Abbreviations: SUOX, sulfite oxidase
Keywords: Compound heterozygote, Point mutation, Missense mutation, Transition, Transversion, Fibroblasts, Sulfite oxidase activity
1. Case report
A term infant boy was born to a primipara and primigesta mother from France and a father of Moroccan origin. No significant familial antecedents were reported.
A caesarean was performed at 37 weeks and 2 days because of non-progression of delivery and abnormalities of foetal heart rate. The baby's measurements were 2220 g of weight (5%), 45 cm of size (5%) and 33 cm of cranial perimeter 40%) Apgar score at 1 and 5 min recorded normal values (10/10).
Three weeks later the child presents hyperextension of the trunk and tremor after meal. Some days later he's hospitalized with 38.5 °C body temperature and generalized status epilepticus. A nystagmus followed by the fixity of the regard and a noisy respiration complete the clinical picture.
Physicians suspected meningitis or meningoencephalitis or an inborn metabolic disease and prescribed a broad-spectrum antibiotherapy with cefotaxime, amoxicillin, amikacin and acyclovir. A lumbar puncture and metabolic screening tests were performed. The child received Phenobarbital and Midazolam in order to stop seizures.

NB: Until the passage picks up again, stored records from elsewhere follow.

(* ===== verification/GssGeneric.v ===== *)
(** * Sequence numbers of GSS-API tokens (src/src/lib/gssapi/generic/util_ordering.c)

    The receiver of tokens keeps the latest sequence numbers in a circular queue to
    detect replayed and reordered tokens.  Sequence numbers are 32-bit unsigned. *)

From S2P Require Import Prelude Asn1Buf.

Definition QUEUE_LENGTH : Z := 20.

Record queue := Queue {
  do_replay : bool; do_sequence : bool; q_start : Z; q_length : Z; firstnum : Z; elem : list Z
}.

(** The status codes the functions return. *)
Inductive gss_status : Set :=
| GSS_S_COMPLETE | GSS_S_DUPLICATE_TOKEN | GSS_S_OLD_TOKEN | GSS_S_UNSEQ_TOKEN
| GSS_S_GAP_TOKEN | GSS_S_FAILURE | GSS_S_NO_CONTEXT | GSS_S_CONTEXT_EXPIRED
| GSS_S_DEFECTIVE_TOKEN | GSS_S_BAD_SIG.

#[global] Instance gss_status_eq_dec : EqDecision gss_status.
Proof. solve_decision. Defined.

(** QELEM(q,i) of the array, read and assigned; [i] is not negative. *)
Definition qelem (el : list Z) (i : Z) : Z := nth (Z.to_nat (i mod QUEUE_LENGTH)) el 0.
Definition set_qelem (el : list Z) (i v : Z) : list Z := <[Z.to_nat (i mod QUEUE_LENGTH) := v]> el.

(** for (i = last; i > after; i--) QELEM(q,i+1) = QELEM(q,i), [n] times from [last] down *)
Fixpoint shift_up (n : nat) (i : Z) (el : list Z) : list Z :=
  match n with
  | O => el
  | S n => shift_up n (i - 1) (set_qelem el (i + 1) (qelem el i))
  end.

Definition queue_insert (q : queue) (after seqnum : Z) : queue :=
  let last := q_start q + q_length q - 1 in
  let el := shift_up (Z.to_nat (last - after)) last (elem q) in
  let el := set_qelem el (after + 1) seqnum in
  if q_length q =? QUEUE_LENGTH then
    let start := q_start q + 1 in
    Queue (do_replay q) (do_sequence q) (if start =? QUEUE_LENGTH then 0 else start)
      (q_length q) (firstnum q) el
  else
    Queue (do_replay q) (do_sequence q) (q_start q) (q_length q + 1) (firstnum q) el.

(** [block] is the contents of the array in the block [malloc] returned, [None] for NULL. *)
Definition g_order_init (block : option (list Z)) (seqnum : Z) (replay sequence : bool)
    : outcome error_code queue :=
  match block with
  | None => Err ENOMEM
  | Some el => Ok (Queue replay sequence 0 1 seqnum (set_qelem el 0 (uint32 (seqnum - 1))))
  end.

(** The search through the queue from [i] on, [n] the number of iterations left. *)
Fixpoint search (n : nat) (i : Z) (q : queue) (seqnum : Z) : gss_status * queue :=
  match n with
  | O => (GSS_S_FAILURE, q)
  | S n =>
      if seqnum =? qelem (elem q) i then (GSS_S_DUPLICATE_TOKEN, q)
      else if (qelem (elem q) i <? seqnum) && (seqnum <? qelem (elem q) (i + 1)) then
        (if do_replay q && negb (do_sequence q) then GSS_S_COMPLETE else GSS_S_UNSEQ_TOKEN,
         queue_insert q i seqnum)
      else search n (i + 1) q seqnum
  end.

Definition g_order_check (q : queue) (seqnum : Z) : gss_status * queue :=
  let last := q_start q + q_length q - 1 in
  if negb (do_replay q) && negb (do_sequence q) then (GSS_S_COMPLETE, q)
  else if seqnum =? uint32 (qelem (elem q) last + 1) then
    (GSS_S_COMPLETE, queue_insert q last seqnum)
  else if (uint32 (qelem (elem q) last + 1) <? seqnum) || (seqnum <? firstnum q) then
    (if do_replay q && negb (do_sequence q) then GSS_S_COMPLETE else GSS_S_GAP_TOKEN,
     queue_insert q last seqnum)
  else if (seqnum <? qelem (elem q) (q_start q)) && (firstnum q <=? seqnum) then
    (if do_replay q && negb (do_sequence q) then GSS_S_OLD_TOKEN else GSS_S_UNSEQ_TOKEN, q)
  else if seqnum =? qelem (elem q) last then (GSS_S_DUPLICATE_TOKEN, q)
  else search (Z.to_nat (q_length q - 1)) (q_start q) q seqnum.

(** A run of checks, with the status of each. *)
Fixpoint g_order_run (q : queue) (seqnums : list Z) : list gss_status * queue :=
  match seqnums with
  | [] => ([], q)
  | n :: seqnums =>
      let '(st, q) := g_order_check q n in
      let '(sts, q) := g_order_run q seqnums in
      (st :: sts, q)
  end.

(** * The framing of GSS-API tokens (src/src/lib/gssapi/generic/util_token.c)

    A token is a DER-like header with the object identifier of the mechanism and the type
    of the token, and a body.  The functions that read a token get its octets [mem] and
    the offset in it, and reading outside of it is [Undefined]. *)

(** The codes of gssapi_err_generic.et and gssapi_err_krb5.et that are used, next to those
    of the Kerberos library and 0. *)
Inductive minor_status : Set :=
| No_minor | Code (e : error_code) | G_BAD_TOK_HEADER | G_WRONG_MECH | G_WRONG_TOKID | G_BAD_DIRECTION | G_UNKNOWN_QOP
| G_VALIDATE_FAILED | KG_BAD_SEQ | KG_CTX_INCOMPLETE.

#[global] Instance minor_status_eq_dec : EqDecision minor_status.
Proof. solve_decision. Defined.

(** mem[i] and mem[i], ..., mem[i+n-1] *)
Definition peek {E} (mem : list octet) (i : Z) : outcome E octet :=
  match load mem i with Some o => Ok o | None => Undefined end.
Definition slice {E} (mem : list octet) (i n : Z) : outcome E (list octet) :=
  match load_n mem i (Z.to_nat n) with Some l => Ok l | None => Undefined end.

Definition SIZEOF_INT : Z := 4.

Definition der_length_size (length : Z) : Z :=
  if length <? Z.shiftl 1 7 then 1
  else if length <? Z.shiftl 1 8 then 2
  else if length <? Z.shiftl 1 16 then 3
  else if length <? Z.shiftl 1 24 then 4
  else 5.

Definition der_write_length (length : Z) : list octet :=
  if length <? Z.shiftl 1 7 then [octet_of length]
  else [octet_of (der_length_size length + 127)] ++
       (if Z.shiftl 1 24 <=? length then [octet_of (Z.shiftr length 24)] else []) ++
       (if Z.shiftl 1 16 <=? length then [Z.land (Z.shiftr length 16) 0xff] else []) ++
       (if Z.shiftl 1 8 <=? length then [Z.land (Z.shiftr length 8) 0xff] else []) ++
       [Z.land length 0xff].

(** for (; sf; sf--) ...; the sum is an [int]. *)
Fixpoint read_length_octets (sf : nat) (mem : list octet) (buf ret : Z) : outcome minor_status Z :=
  match sf with
  | O => Ok ret
  | S sf => let* o := peek mem buf in read_length_octets sf mem (buf + 1) (int32 (Z.shiftl ret 8 + o))
  end.

(** The length, -1 on failure, with the new values of buf and bufsize. *)
Definition der_read_length (mem : list octet) (buf bufsize : Z) : outcome minor_status (Z * Z * Z) :=
  if bufsize <? 1 then Ok (-1, buf, bufsize)
  else
    let* sf := peek mem buf in
    let buf := buf + 1 in
    let bufsize := bufsize - 1 in
    if negb (Z.land sf 0x80 =? 0) then
      let sf := Z.land sf 0x7f in
      if bufsize - 1 <? sf then Ok (-1, buf, bufsize)
      else if SIZEOF_INT <? sf then Ok (-1, buf, bufsize)
      else let* ret := read_length_octets (Z.to_nat sf) mem buf 0 in Ok (ret, buf + sf, bufsize - sf)
    else Ok (sf, buf, bufsize).

(** [mech] is the identifier, without its length. *)
Definition g_token_size (mech : list octet) (body_size : Z) : Z :=
  let body_size := uint32 (body_size + 4 + zlen mech) in
  int32 (1 + der_length_size (int32 body_size) + body_size).

Definition g_make_token_header (mech : list octet) (body_size tok_type : Z) : list octet :=
  [0x60] ++ der_write_length (int32 (4 + zlen mech + body_size)) ++ [0x06; octet_of (zlen mech)] ++ mech ++
  [Z.land (Z.shiftr tok_type 8) 0xff; Z.land tok_type 0xff].

(** The new value of buf, and the size of the body. *)
Definition g_verify_token_header (mech mem : list octet) (buf tok_type toksize : Z) : outcome minor_status (Z * Z) :=
  let toksize := toksize - 1 in
  let* _ := guard (0 <=? toksize) G_BAD_TOK_HEADER in
  let* o := peek mem buf in
  let* _ := guard (o =? 0x60) G_BAD_TOK_HEADER in
  let* '(seqsize, buf, toksize) := der_read_length mem (buf + 1) toksize in
  let* _ := guard (0 <=? seqsize) G_BAD_TOK_HEADER in
  let* _ := guard (seqsize =? toksize) G_BAD_TOK_HEADER in
  let toksize := toksize - 1 in
  let* _ := guard (0 <=? toksize) G_BAD_TOK_HEADER in
  let* o := peek mem buf in
  let* _ := guard (o =? 0x06) G_BAD_TOK_HEADER in
  let buf := buf + 1 in
  let toksize := toksize - 1 in
  let* _ := guard (0 <=? toksize) G_BAD_TOK_HEADER in
  let* toid_length := peek mem buf in
  let buf := buf + 1 in
  let toksize := toksize - toid_length in
  let* _ := guard (0 <=? toksize) G_BAD_TOK_HEADER in
  let* same := (if toid_length =? zlen mech then let* e := slice mem buf toid_length in Ok (bool_decide (e = mech)) else Ok false) in
  let buf := buf + toid_length in
  let toksize := toksize - 2 in
  let* _ := guard (0 <=? toksize) G_BAD_TOK_HEADER in
  let* _ := guard same G_WRONG_MECH in
  let* o := peek mem buf in
  let* _ := guard (o =? Z.land (Z.shiftr tok_type 8) 0xff) G_WRONG_TOKID in
  let* o := peek mem (buf + 1) in
  let* _ := guard (o =? Z.land tok_type 0xff) G_WRONG_TOKID in
  Ok (buf + 2, toksize).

The initial cerebral tomography scan analysis revealed no pericerebral collection and no obvious focal lesion but a hypodense aspect of the cortical and sub-cortical layers of the parietal brain. Periventricular frontal hyperdensities and lacunar lesions in the caudate were bilaterally identified. The brain magnetic resonance imaging (MRI) detected no vascular lesion but some anomalies diffusing bilaterally in the cortical and subcortical layers of the fronto-parieto-occipital region. All these findings were consistent with a viral meningoencephalitis, but the immunological explorations of the cerebrospinal fluid have yielded rapid negative results.
2. Biochemical studies
Urinalysis with a sulfitest dipstick (Merckoquant Sulfite Test Strips, Merck KgaA, Darmstadt, Germany) at the same time with the onset of the neurological problems revealed the presence of sulfite 60 mg/l (normal < 15 mg/l). Subsequently, chromatography of urinary amino acids detected an abnormal elevated sulfocysteine 200 mmol/mol creatinine (normal < 2.7 mmol/mol creatinine) and taurine 617 mmol/mol creatinine (normal 6 to 99 mmol/mol creatinine). Conversely, plasma free cystine dropped to 1 μmol/l (normal 32–51 μmol/l) and total plasma homocysteine was undetectable (normal 32–51 μmol/l). These biochemical findings coupled with a normal level of uric acid in two blood samples 156 and 185 μmol/l (normal 120–320 μmol/l) were consistent with the diagnosis of isolated sulfite oxidase deficiency.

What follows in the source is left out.